To further the innovation hydrogen storage will be added, more ancillary services for the grid have to be developed with corresponding regulations and business case.
Contribution to the Energy Transition
Flexinet contributes to the transition as it demonstrates how existing houses can become energy neutral by having the cross coupling of energy usage, storing the needed power electronics underground and having different energy storing option including heat.
EEMCS
Large scale use of solar panels in cities
ir.
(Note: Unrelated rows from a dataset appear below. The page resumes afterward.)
(* ===== verification/SpikeGateway.v ===== *)
(** * The prototype's gateway: [crates/spike/src/lib.rs]

    The writes of the protocol spike: durable intents and attempts in append-only
    ledgers, the requests to TIG, and their reconciliation from confirmed reads.

    A ledger is a file of JSON lines.  It is kept as its pieces, a piece being a
    record that can be read or a text that cannot, and whether the last piece
    lacks its line feed: what is appended next is then glued to it, and two
    objects on one line, or a cut one, are not JSON.  An append can fail before
    it writes, be cut short, lack the line feed, or take effect and report an
    error.  The replies of TIG are arguments; the requests that left are kept in
    the state.  SHA-256 and the JSON printer are parameters.  The status lines
    are cases rather than texts, and the counting of calls is left out. *)
From stdpp Require Import pretty.
From S2P Require Import Prelude Text BTreeMap Json Domain Merkle FakeTig.
Open Scope Z_scope.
Maarten Verkou, dr. Hesan Ziar, dr. Olindo Isabella
Mr. Paul Voskuilen (AMS)
TRL
Summary
Solar panels are a well-developed technology for capturing renewable energy. One of the biggest challenges for installing these panels is finding enough and the right space to do so, especially in highly urbanized environments. Besides the space or location challenge, there are also a lot of unanswered questions about the stability of the grid when so many panels are installed and the development of green roofs. The researchers aim at developing a model that takes all these challenges into account but that can still create insight in the potential for placing solar panels on roofs. Through 3D modelling, simulations, and calculations on the possible yield in a given geographical area, the researchers have developed a prototype that combines different layers of information through which it can create such insights needed to further accelerate the deployment of more solar panels in cities.
What’s next?
The next step for this innovative idea is to offer a similar service to other cities and grid companies. For this purpose, the start-up company PV Works B.V. has been founded.
Contribution to the Energy Transition
The system that is being developed allows municipalities, grid companies or house owners to get insight in the potential for capturing solar energy in an urban environment.
TRL
EEMCS
The Photovoltatronics Age
dr. Olindo Isabella, dr. Patrizio Manganiello
Summary
The usage of available renewable energy sources will be critical in the electricity-driven energy system of the future. Photovoltaic (PV) systems can pave every surface in the urban providing useful green electricity for the sustainable electrification of society. For this the researchers are combining expertise in material science; engineering hybrid tandem devices; PV powered multi-functional building elements and xiPV systems. Shade-resilient, high-performance modules integrated with storage of energy and communication capabilities will constitute PV-based intelligent energy agents. This new PV-based intelligent energy agents will also integrate sensing capabilities to identify the operation and environmental conditions. These PV-based intelligent energy agents will cover the whole conversion chain from photons to electrons to bits, marking the advent of photovoltatronics age.
What’s next?
The next step is to start incorporating as much PV systems in building and shaping our environment as possible.
Contribution to the Energy Transition
The development of SMART photovoltatronics will enable society to turn as many surfaces as possible in energy capturing sites – generating high energy yields.